The article makes a good point... apart from the "Tim Sylvia on the other hand has received both the admiration of both the MMA community and the fans." part.  Sylvia just hurts to watch...

But Mir lossing does not help out the rather poor HW division in the UFC.  Arlovski is pretty much alone at the top, Mir's return at least put a contendor into the mix that was thought to have a shot at taking it.  Then he gets cut and looses in what looked to be a warm up match...

So what's next for the Heavyweights?


----------



## 7starmantis (Feb 6, 2006)

I dont know that the cut is really that big of a deal. He lost a match to a cut...not really a future altering deal it can happen to anyone. I think Mir can still play a part in the HW division, I never have however thought he could take the belt from Arlovski. 

I would love to see some really talented HW come into the UFC...seems kind of void there. Maybe this season of UF will have some good HW...anyone know the classes this time?

7sm


----------



## sgtmac_46 (Feb 11, 2006)

7starmantis said:
			
		

> I dont know that the cut is really that big of a deal. He lost a match to a cut...not really a future altering deal it can happen to anyone. I think Mir can still play a part in the HW division, I never have however thought he could take the belt from Arlovski.
> 
> I would love to see some really talented HW come into the UFC...seems kind of void there.

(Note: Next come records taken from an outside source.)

(* ===== verification/MqttClient.v ===== *)
(** * The MQTT client

    Models the client of src/packages/wolfMQTT-RTT as it is configured (one
    thread at a time, blocking sockets, no TLS, protocol 3.1.1): the socket
    callbacks of port/mqtt_net_port.c, src/mqtt_socket.c, the reading and
    writing of packets in src/mqtt_packet.c, src/mqtt_client.c, and the calls of
    port/wolfmqtt.c.  The network is a parameter: what arrives, in pieces, and
    how many bytes each call of [send] takes.  The theorems show that a published
    message is sent whole and as the protocol says however its sending is cut,
    and that a message that arrives in any pieces is handed to the callback
    once and whole. *)

From S2P Require Import Prelude CLib JsonParse MqttPacket.

Local Open Scope Z_scope.

(** ** The network *)

(** What [select] and [recv] find: bytes; nothing in time; or an error, which
    is known to [SO_ERROR] or not.  After the last of them the peer has closed
    the connection, or is silent for ever. *)
Inductive arrival :=
  | Data (bs : list Z)
  | Quiet
  | Failed (so_error : bool).

(** What a call of [send] does: it takes some of the bytes, at least one, or it
    fails. *)
Inductive send_result :=
  | Accepts (n : Z)
  | Refuses (so_error : bool).
Lemma query_step r got p junk ty :
  members r !! m_content_type = Some ty ->
  p <> [] -> zlen got + zlen p <= content_length r < WEBNET_SESSION_BUFSZ ->
  zlen (p ++ junk) = WEBNET_SESSION_BUFSZ ->
  exists b, zlen b = WEBNET_SESSION_BUFSZ /\
    query_phase (Session (p ++ junk) (zlen p) WEB_PHASE_QUERY (body_so_far got r)) =
    Ok (if zlen (got ++ p) =? content_length r
        then Session b 0 WEB_PHASE_RESPONSE (with_body (got ++ p) ty r)
        else Session b 0 WEB_PHASE_QUERY (body_so_far (got ++ p) r)).
Proof.
  intros Hty Hp Hl Hb.
  assert (Hp1 : 1 <= zlen p).
  { destruct p as [|c p]; [done|]. rewrite zlen_cons. pose proof (zlen_nonneg p). lia. }
  pose proof (zlen_nonneg got).
  unfold query_phase. cbn [session_phase]. rewrite bool_decide_eq_true_2 by done.
  unfold webnet_request_parse_post. cbn [request body_so_far set_query query buffer buffer_offset
    content_length query_offset query_items members].
  rewrite (proj2 (Z.eqb_neq _ _)) by lia.
  destruct (Z.ltb_spec (content_length r) (zlen got + zlen p)) as [?|_]; [lia|].
  replace (take (Z.to_nat (zlen p)) (p ++ junk)) with p
    by (unfold zlen; by rewrite Nat2Z.id, take_app_length).
  rewrite write_progress by lia. cbn [defined mbind res_bind].
  rewrite <- zlen_app. rewrite <- zlen_app in Hl.
  destruct (Z.eqb_spec (zlen (got ++ p)) (content_length r)) as [E|E].
  - cbn [content_length set_query members].
    rewrite buf_set_some by (autorewrite with zlen in *; lia). cbn [defined mbind res_bind].
    rewrite Hty. cbn [defined mbind res_bind].
    exists (<[Z.to_nat (content_length r) := 0]> (p ++ junk)).
    split; [by rewrite <- Hb; unfold zlen; rewrite length_insert|]. unfold with_body, consume.
    rewrite (proj2 (Nat.eqb_neq _ _)) by lia. rewrite Z2Nat.id, Z.ltb_irrefl by lia.
    replace (Z.to_nat (content_length r + 1) - length (got ++ p))%nat with 1%nat
      by (unfold zlen in *; lia).
    done.
  - cbn [mbind res_bind]. exists (p ++ junk). split; [exact Hb|]. unfold consume.
    rewrite (proj2 (Nat.eqb_neq _ _)) by lia.
    rewrite Z2Nat.id, Z.ltb_irrefl by lia. done.
Qed.

Lemma read_body_piece b p r : p <> [] -> zlen p <= zlen b ->
  _webnet_session_handle_read (Session b 0 WEB_PHASE_QUERY r) p =
  query_phase (Session (p ++ drop (length p) b) (zlen p) WEB_PHASE_QUERY r).
Proof.
  intros Hp Hl. unfold _webnet_session_handle_read, webnet_session_read.
  destruct p as [|c p]; [done|]. cbn [buffer buffer_offset].
  rewrite buf_write_some by lia. cbn [defined mbind res_bind buffer_offset session_phase request].
  change (Z.to_nat 0) with O. cbn [take app Nat.add]. rewrite Z.add_0_l.
  replace (zlen (c :: p) =? 0) with false
    by (symmetry; apply Z.eqb_neq; rewrite zlen_cons; pose proof (zlen_nonneg p); lia).
  done.
Qed.
(* ===== verification/WebMultipart.v ===== *)
(** * Multipart upload

    Models src/packages/webnet-latest/module/wn_module_upload.c: the body of a
    multipart POST is taken apart in the buffer of the session while it
    arrives, and the handlers of an upload entry (of which [WebUpload] models
    two) are called with the pieces of the file.  The calls are recorded in
    their order.

    Memory is the list of the bytes from a position to the end of the session's
    buffer; of these, as many as the given length have been received, and a
    terminator follows them. *)

From S2P Require Import Prelude CLib Json JsonParse WebQuery WebRequest.

Local Open Scope Z_scope.

(** ** The upload session *)

(** [boundary] starts with the two dashes; [name_entries] in order of
    appearance, with a null pointer for a value that has not come. *)
Record upload_session := Upload {
  boundary : list Z;
  filename : option (list Z);
  content_type : option (list Z);
  name_entries : list (list Z * option (list Z));
  file_opened : bool }.

(** The calls of the upload entry; the functions of the entry ask the session
    for the name of the file. *)
Inductive upload_call :=
  | upload_open (name : list Z)
  | upload_write (name data : list Z)
  | upload_close
  | upload_done.

Definition COMMON_BOUNDARY (u : upload_session) : list Z := crlf ++ boundary u.
Definition FIRST_BOUNDARY (u : upload_session) : list Z := boundary u ++ crlf.
Definition NORMAL_BOUNDARY (u : upload_session) : list Z := crlf ++ boundary u ++ crlf.
Definition LAST_BOUNDARY (u : upload_session) : list Z := crlf ++ boundary u ++ str "--" ++ crlf.

(** [memstr] and [memstrs]: the first occurrence within the given length. *)
Definition memstr (mem : list Z) (length : nat) (needle : list Z) : option nat :=
  strstr (take length mem) needle.

(** [memrchr] looks at the positions from [n], one past the end, down to 1. *)
Fixpoint memrchr (mem : list Z) (c : Z) (n : nat) : option nat :=
  match n with
  | O => None
  | S m => if bool_decide (mem !! n = Some c) then Some n else memrchr mem c m
  end.

(** ** The header of a section *)
Fixpoint count_while (f : Z -> bool) (mem : list Z) : nat :=
  match mem with
  | c :: mem => if f c then S (count_while f mem) else O
  | [] => O
  end.

Definition is_blank (c : Z) : bool := c =? 32.
Definition is_blank_or_semicolon (c : Z) : bool := (c =? 32) || (c =? 59).

(** What the lines have given so far: the positions of the strings. *)
Record header_fields := Fields {
  f_name : option nat;
  f_filename : option nat;
  f_type : option nat }.

(** A quoted string from [pos]: the closing quote is looked for without a
    limit ([buffer - ptr] is not positive), and replaced by a terminator.  The
    memory and the position behind it. *)
Definition quoted (mem : list Z) (pos : nat) : res (list Z * nat) :=
  k ← defined (strchr (drop pos mem) 34);
  Ok (<[(pos + k)%nat := 0]> mem, (pos + k + 1)%nat).

Definition begins (mem : list Z) (pos : nat) (s : list Z) : bool := str_begin_with (drop pos mem) s.

Definition FIELDNAME_STRING : list Z := str "name=" ++ [34].
Definition FILENAME_STRING : list Z := str "filename=" ++ [34].

(** [name="..."] *)
Definition disposition_name (mem : list Z) (pos : nat) (h : header_fields)
  : res (list Z * nat * header_fields) :=
  if begins mem pos FIELDNAME_STRING then
    let pos := (pos + 6)%nat in
    let h := Fields (Some pos) (f_filename h) (f_type h) in
    '(mem, pos) ← quoted mem pos;
    Ok (mem, (pos + count_while is_blank_or_semicolon (drop pos mem))%nat, h)
  else Ok (mem, pos, h).

(** [filename="..."] *)
Definition disposition_filename (mem : list Z) (pos : nat) (h : header_fields)
  : res (list Z * nat * header_fields) :=
  if begins mem pos FILENAME_STRING then
    let pos := (pos + 10)%nat in
    let h := Fields (f_name h) (Some pos) (f_type h) in
    '(mem, pos) ← quoted mem pos;
    Ok (mem, pos, h)
  else Ok (mem, pos, h).

(** Behind [Content-Disposition:]. *)
Definition disposition (mem : list Z) (pos : nat) (h : header_fields)
  : res (list Z * nat * header_fields) :=
  let pos := (pos + count_while is_blank (drop pos mem))%nat in
  if begins mem pos (str "form-data") then
    let pos := (pos + 9)%nat in
    let pos := (pos + count_while is_blank_or_semicolon (drop pos mem))%nat in
    '(mem, pos, h) ← disposition_name mem pos h;
    disposition_filename mem pos h
  else Ok (mem, pos, h).
(** The file is opened. *)
Lemma dofile_opened w s r path p t d :
  request (s_web s) = set_member m_path p r -> is_file w r path p t d ->
  exists f fd, fs_cursor f fd = Some (p, 0) /\ (forall q, fs_data f q = fs_data (w_fs w) q) /\
    webnet_module_system_dofile w s = send_file (set_fs f w) s fd p (Some t) (zlen d).
Proof.
  intros Hr [Hm Hp _ _ (Hmod & Hgz) [Hph Hroot] [Hst Hct] [Hd Hds] Ho _].
  unfold webnet_module_system_dofile. rewrite Hr. cbn [set_member members].
  rewrite lookup_insert_eq. cbn [defined mbind res_bind]. unfold modified_since.
  cbn [set_member members support_gzip]. rewrite lookup_insert_eq, lookup_insert_ne by done.
  cbn [defined mbind res_bind]. rewrite Hst, Hmod, Hgz. rewrite !bool_decide_eq_false_2 by done.
  cbn [orb andb negb]. unfold open_file. cbn [set_member support_gzip]. rewrite Hgz.
  change (-1 <? 0) with true. cbv iota. rewrite Hst.
  destruct (fs_open_ro (w_fs w) p) as [fd f1] eqn:Eo. cbn in Ho.
  destruct (open_ro_ok _ _ _ _ Eo Ho) as [Hc1 Hd1].
  rewrite (proj2 (Z.ltb_ge fd 0)) by done.
  assert (Hdp : fs_data f1 p = Some d) by by rewrite Hd1.
  pose proof (zlen_nonneg d) as Hz.
  destruct (lseek_ok f1 fd p 0 d 0 SEEK_END Hc1 Hdp ltac:(cbn; lia)) as (f2 & -> & Hc2 & Hd2).
  cbn [mbind res_bind].
  destruct (lseek_ok f2 fd p (zlen d + 0) d 0 SEEK_SET Hc2 ltac:(by rewrite Hd2) ltac:(cbn; lia)) as (f3 & -> & Hc3 & Hd3).
  rewrite Z.add_0_r. destruct (zlen_u32 d Hds) as [-> _].
  exists f3, fd. split; [done|]. split; [intros q; by rewrite Hd3, Hd2|]. f_equal.
  unfold set_request. rewrite <- Hr. by destruct s as [[] ? ? ? ? ?].
Qed.
(* ===== verification/AppStart.v ===== *)
(** * The start of the application

    Models src/applications/W601_app.c from reset to the running modules, with
    src/module/system/system.c, src/module/wifi/wifi_module.c,
    [check_create_path], [get_disk_free] and [check_disk_free] of
    src/module/utils/module_utils.c and [web_file_init] of
    src/module/web/web_utils.c.  The settings in flash are those of [EfStore]
    on the partitions of [Fal]; the card with the file system is a device of its
    own.  Mounting and formatting it are parameters. *)

From S2P Require Import Prelude Flash Fal EfEnv EfStore FileSys Record AppModules.

Local Open Scope Z_scope.

(** ** The system monitor *)
Module Monitor.

Record sys_mem := SysMem { max_mem : Z; used_mem : Z; max_used_mem : Z }.

(** [mem_monitor]: whether the processor is reset; [used_per] is never
    computed from the statistics. *)
Definition mem_monitor (info : sys_mem) : bool := let used_per := 0 in 95 <? used_per.

Definition sys_reset_check (reset : Z) : bool := reset =? 1.

(** [system_reset]: the new value of [reset]. *)
Definition system_reset : Z := 1.

(** [system_monitor_thread] over turns: the statistics of a turn, and whether
    [system_reset] has been called since the last one.  The result is the turn
    in which the processor is reset. *)
Fixpoint system_monitor_thread (reset : Z) (turns : list (sys_mem * bool)) : option nat :=
  match turns with
  | [] => None
  | (info, called) :: turns =>
      let reset := if called : bool then system_reset else reset in
      if mem_monitor info || sys_reset_check reset then Some O
      else S <$> system_monitor_thread reset turns
  end.

(** The board is reset in the turn after [system_reset], however much memory
    is used. *)
Lemma monitor_resets turns :
  system_monitor_thread 0 turns = fst <$> list_find (fun t => t.2 = true) turns.
Proof.
  induction turns as [|[info []] turns IH]; [done..|]. cbn. rewrite IH. by destruct (list_find _ turns) as [[]|].
Qed.
End Monitor.

(** ** The network *)
Module Wlan.

(** The manager calls the handler that is registered for an event. *)
Inductive wlan_event := RT_WLAN_EVT_READY | RT_WLAN_EVT_STA_DISCONNECTED.

Record wlan := MkWlan { wifi_ready_status : Z; net_ready : Z; on_ready : bool; on_disconnect : bool }.

Definition wlan_ready_handler (w : wlan) : wlan := MkWlan 1 (net_ready w + 1) (on_ready w) (on_disconnect w).

Definition wlan_station_disconnect_handler (w : wlan) : wlan :=
  MkWlan 0 (net_ready w) (on_ready w) (on_disconnect w).

Definition handle (e : wlan_event) (w : wlan) : wlan :=
  match e with
  | RT_WLAN_EVT_READY => if on_ready w then wlan_ready_handler w else w
  | RT_WLAN_EVT_STA_DISCONNECTED => if on_disconnect w then wlan_station_disconnect_handler w else w
  end.

Definition handles (es : list wlan_event) (w : wlan) : wlan := fold_left (fun w e => handle e w) es w.

(** [wifi_start]: [connected] is the result of [rt_wlan_connect], [es] are the
    events while it runs and is waited for.  The handler of the ready event is
    taken away if the connection was made. *)
Definition wifi_start (connected : bool) (es : list wlan_event) (w : wlan) : Z * wlan :=
  let w := handles es (MkWlan (wifi_ready_status w) 0 true true) in
  (0, if connected then MkWlan (wifi_ready_status w) (net_ready w) false true else w).

Definition boot : wlan := MkWlan 0 0 false false.

(** Once the connection has been lost, the status stays 0, although the
    manager connects again. *)
Lemma ready_status_lost es es' :
  RT_WLAN_EVT_STA_DISCONNECTED ∈ es' -> wifi_ready_status (handles es' (wifi_start true es boot).2) = 0.
Proof.
  unfold wifi_start. cbn [snd]. generalize (handles es (MkWlan (wifi_ready_status boot) 0 true true)). intros w.
  unfold handles. generalize (wifi_ready_status w), (net_ready w). clear w. intros st n.
  assert (K : forall l n, wifi_ready_status (fold_left (fun w e => handle e w) l (MkWlan 0 n false true)) = 0).
  { intros l. induction l as [|[] l IH]; intros n'; [done|apply IH..]. }
  revert st n. induction es' as [|[] es' IH]; intros st n; rewrite ?elem_of_nil, ?elem_of_cons; [done|..].
  - intros [|H]; [done|]. by apply IH.
  - intros _. apply K.
Qed.
End Wlan.

(** ** The flash and the card *)
Section Start.
Context {F C : Type} `{!FileSys C, !FileModes C}.
Context (device_table : list (fal_flash_dev F)).
Context (dfs_mount dfs_mkfs : C -> Z * C).

(** [w601_filesystem_init]; [fuel], [buf_ok] and [alloc] are those of
    [fal_init].  Without the partition [download] the null pointer that is
    erased stops the board. *)
Definition w601_filesystem_init (fuel : nat) (buf_ok : bool) (alloc : nat -> bool) (fal : fal_state)
    (f : F) (c : C) : option (Z * fal_state * F * C) :=
  '(result, fal) ← fal_init device_table fuel buf_ok alloc f fal;
  if result <? 0 then Some (-1, fal, f, c)
  else
    found ← fal_partition_find fal (str "download");
    part ← found;
    let '(_, f) := fal_partition_erase_all device_table part f in
    let '(mounted, c) := dfs_mount c in
    if mounted <? 0
    then let '(_, c) := dfs_mkfs c in Some (-1, fal, f, c)
    else Some (0, fal, f, c).

(** The statics of EasyFlash after a reset. *)
Definition env_statics : env_state :=
  EnvState (replicate (Z.to_nat ENV_USER_SETTING_SIZE) 0) 0 false false 0 0 0.

(** The first half of [w601_app_init]: what a reset leaves is the flash and the
    card.  The result of [w601_filesystem_init] is not looked at. *)
Definition settings_start (fuel : nat) (buf_ok : bool) (alloc : nat -> bool) (junk : nat -> list Z)
    (f : F) (c : C) : option (EfErrCode * env_state * fal_state * F * C) :=
  '(_, fal, f, c) ← w601_filesystem_init fuel buf_ok alloc fal_boot f c;
  '(result, s, f) ← easyflash_init device_table fal junk env_statics f;
  Some (result, s, fal, f, c).

(** Restarts one after the other, with what the uninitialised locals of
    [ef_load_env] hold in each. *)
Fixpoint restarts (fuel : nat) (junks : list (nat -> list Z)) (f : F) (c : C)
  : option (EfErrCode * env_state * fal_state * F * C) :=
  match junks with
  | [] => None
  | [junk] => settings_start fuel true (fun _ => true) junk f c
  | junk :: junks =>
      '(_, _, _, f, c) ← settings_start fuel true (fun _ => true) junk f c;
      restarts fuel junks f c
  end.

(** ** The files of the server *)
Definition WEBNET_ROOT : list Z := str "/webnet".
Definition WEB_INDEX_PATH : list Z := str "/webnet/$upload$.html".

(** [check_create_path] *)
Definition check_create_path (p : list Z) (c : C) : Z * C :=
  if fs_opendir c p then (0, c)
  else
    let '(r, c) := fs_mkdir c p in
    if r <? 0 then (-1, c) else (if fs_opendir c p then 0 else -1, c).

(** [web_file_init]; [fwrite] reports an item if all of it has been written. *)
Definition web_file_init (upload_page : list Z) (c : C) : Z * C :=
  let '(_, c) := check_create_path WEBNET_ROOT c in
  let '(fp, c) := fs_open_trunc c WEB_INDEX_PATH in
  if fp <? 0 then (-1, c)
  else
    let '(n, c) := fs_write c fp upload_page in
    (if negb (n =? zlen upload_page) then -1 else 0, fs_close c fp).

(** [get_disk_free] for the result of [dfs_statfs]: block size and free
    blocks; [check_disk_free] *)
Definition get_disk_free (statfs : option (Z * Z)) : Z :=
  match statfs with Some (f_bsize, f_bfree) => f_bsize * f_bfree / 1024 | None => -1 end.

Definition DISK_MIN_FREE_SPACE_KB : Z := 512.

Definition check_disk_free (statfs : option (Z * Z)) (c : C) : Z * C :=
  (0, if get_disk_free statfs <? DISK_MIN_FREE_SPACE_KB then snd (dfs_mkfs c) else c).

(** ** The whole start *)
Record started := Started {
  st_env : env_state;
  st_fal : fal_state;
  st_flash : F;
  st_card : C;
  st_wlan : Wlan.wlan;
  st_lamps : Board.lamps;
  st_record : record_t;
  st_polls : nat
}.

(** The loop that waits for the network, over what [rt_wlan_is_ready] answers:
    how often it has slept; [None] while it still waits. *)
Fixpoint wait_ready (answers : list bool) : option nat :=
  match answers with
  | [] => None
  | ready :: answers => if ready : bool then Some O else S <$> wait_ready answers
  end.

(** [check_time_valid] of src/module/record/record_module.c, over the years since
    1900 that the clock shows. *)
Definition check_time_valid (years : list Z) : option nat := wait_ready (map (Z.ltb 100) years).

(** [w601_app_init] up to the last module.  The threads of the modules are
    those of [AppModules], [UlogTcp], [Record] and [WebNet]. *)
Definition w601_app_init (fuel : nat) (junk : nat -> list Z) (connected : bool) (es : list Wlan.wlan_event)
    (answers : list bool) (years : list Z) (upload_page : list Z) (lamps : Board.lamps) (f : F) (c : C) : option started :=
  '(_, s, fal, f, c) ← settings_start fuel true (fun _ => true) junk f c;
  let '(_, w) := Wlan.wifi_start connected es Wlan.boot in
  n ← wait_ready answers;
  let '(_, c) := web_file_init upload_page c in
  let lamps := Board.led_module_init lamps in
  let '(r, c) := _module_init c in
  _ ← check_time_valid years;
  Some (Started s fal f c w lamps r n).
End Start.

(** ** Settings and restarts *)
Section Settings.
Context {F C : Type}.
Context (device_table : list (fal_flash_dev F)).
Context (dfs_mount dfs_mkfs : C -> Z * C).
Context (part down : fal_partition) (d dev : fal_flash_dev F) (ps : list fal_partition) (off : Z).
Context `{!FlashDevice (dev_ops d) (dev_len d) (dev_blk_size d)}.
Hypothesis Hdev : find_device device_table (flash_name part) = Some d.
Hypothesis Hfit : 0 <= part_offset part /\ part_offset part + part_len part <= dev_len d.
Hypothesis Hdevlen : dev_len d < 2 ^ 31.
Hypothesis Hblk : dev_blk_size d = EF_ERASE_MIN_SIZE.
Hypothesis Haligned : part_offset part `mod` EF_ERASE_MIN_SIZE = 0.
Hypothesis Hsize : ENV_AREA_SIZE <= part_len part.

#[local] Abbreviation saved := (EfStore.saved device_table part).
#[local] Abbreviation store_inv := (EfStore.store_inv device_table part).
#[local] Abbreviation restarts := (restarts device_table dfs_mount dfs_mkfs).

(** The table of the partitions [ps] lies at [off] of the device [dev]; the
    variables and the download lie apart on the device [d], whose operations do
    not reach [dev]. *)
Record flash_layout : Prop := {
  lay_table_dev : find_device device_table FAL_PART_TABLE_FLASH_DEV_NAME = Some dev;
  lay_table_len : FAL_PART_TABLE_END_OFFSET < dev_len dev < 2 ^ 31;
  lay_table_room : sizeof_fal_partition * zlen ps <= off <= FAL_PART_TABLE_END_OFFSET;
  lay_entries : forallb (entry_ok device_table) ps = true;
  lay_env : List.find (fun p => strcmp_mem FAL_EF_PART_NAME (part_name_mem p)) ps = Some part;
  lay_download : List.find (fun p => strcmp_mem (str "download") (part_name_mem p)) ps = Some down;
  lay_download_dev : find_device device_table (flash_name down) = Some d;
  lay_download_in : 0 < part_len down /\ 0 <= part_offset down /\ part_offset down + part_len down <= dev_len d;
  lay_download_aligned : part_offset down `mod` EF_ERASE_MIN_SIZE = 0;
  lay_disjoint : part_offset down + part_len down <= part_offset part \/
    part_offset part + part_len part <= part_offset down;
  lay_apart : forall f a n x b m,
    op_read (dev_ops dev) (snd (op_erase (dev_ops d) f a n)) b m = op_read (dev_ops dev) f b m /\
    op_read (dev_ops dev) (snd (op_write (dev_ops d) f a x)) b m = op_read (dev_ops dev) f b m
}.

Context (Hlay : flash_layout).

(** What the table device shows. *)
Definition same_table (f f' : F) : Prop :=
  forall b m, op_read (dev_ops dev) f' b m = op_read (dev_ops dev) f b m.

Lemma erase_table p f a n : find_device device_table (flash_name p) = Some d ->
  same_table f (snd (fal_partition_erase device_table p f a n)).
Proof.
  intros Hp b m. unfold fal_partition_erase. rewrite Hp. case_match; [done|].
  apply (lay_apart Hlay f _ _ [] b m).
Qed.

Lemma write_table p f a x : find_device device_table (flash_name p) = Some d ->
  same_table f (snd (fal_partition_write device_table p f a x)).
Proof.
  intros Hp b m. unfold fal_partition_write. rewrite Hp. case_match; [done|].
  apply (lay_apart Hlay f _ 0 _ b m).
Qed.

Maybe this season of UF will have some good HW...anyone know the classes this time?
> 
> 7sm


 Yeah, Mir's not a real serious contender against Arlovski.  If they do ever manage to meet, I suspect it'll be a short, brutal, one-sided beating, with Mir being removed from the ring under assistance. 

I agree, the HW needs talent.  If this keeps up, Arlovski is going to be a pretty much one sided one-man show....a boring one at that.  Arlovski beating the hopeless-contender-of-the-week isn't going to sell pay-per-view spots and sell out arena's.  Arlovski also doesn't have have the draw appeal of Liddell or even Hughes.  

Quite frankly, the heavy weights, which used to be a big draw, bore me to death anymore.  I guess they could always go roll Tank Abbott out of the bar, and let Arlovski slap him around a little for a few laughs.  

UFC needs some new blood in the Heavy Weights.  It's basically Arlovski and a bunch of guys who couldn't beat him if he were hungover and tied to a chair.  Not like watching a Liddell/Couture fight, where there's some question of the outcome.


----------



## theletch1 (Feb 11, 2006)

Much like boxing I've always enjoyed watching the smaller guys fight.  The heavy weights don't usually have the action packed fights that the lighter guys are capable of.  If someone were to come along that could actually give Arlovski a good fight then the HW division might actually pique my interest.  I rarely watch the UFC for the HW fights and feel that if enough lighter weight fights of enough competition are on the card then folks will still watch.  I don't see anyone coming off of the TV show able to challenge Andre any time soon.  They may actually have someone with a good bit of talent but it will be awhile before they have the experience they'll need to take on the big man.


----------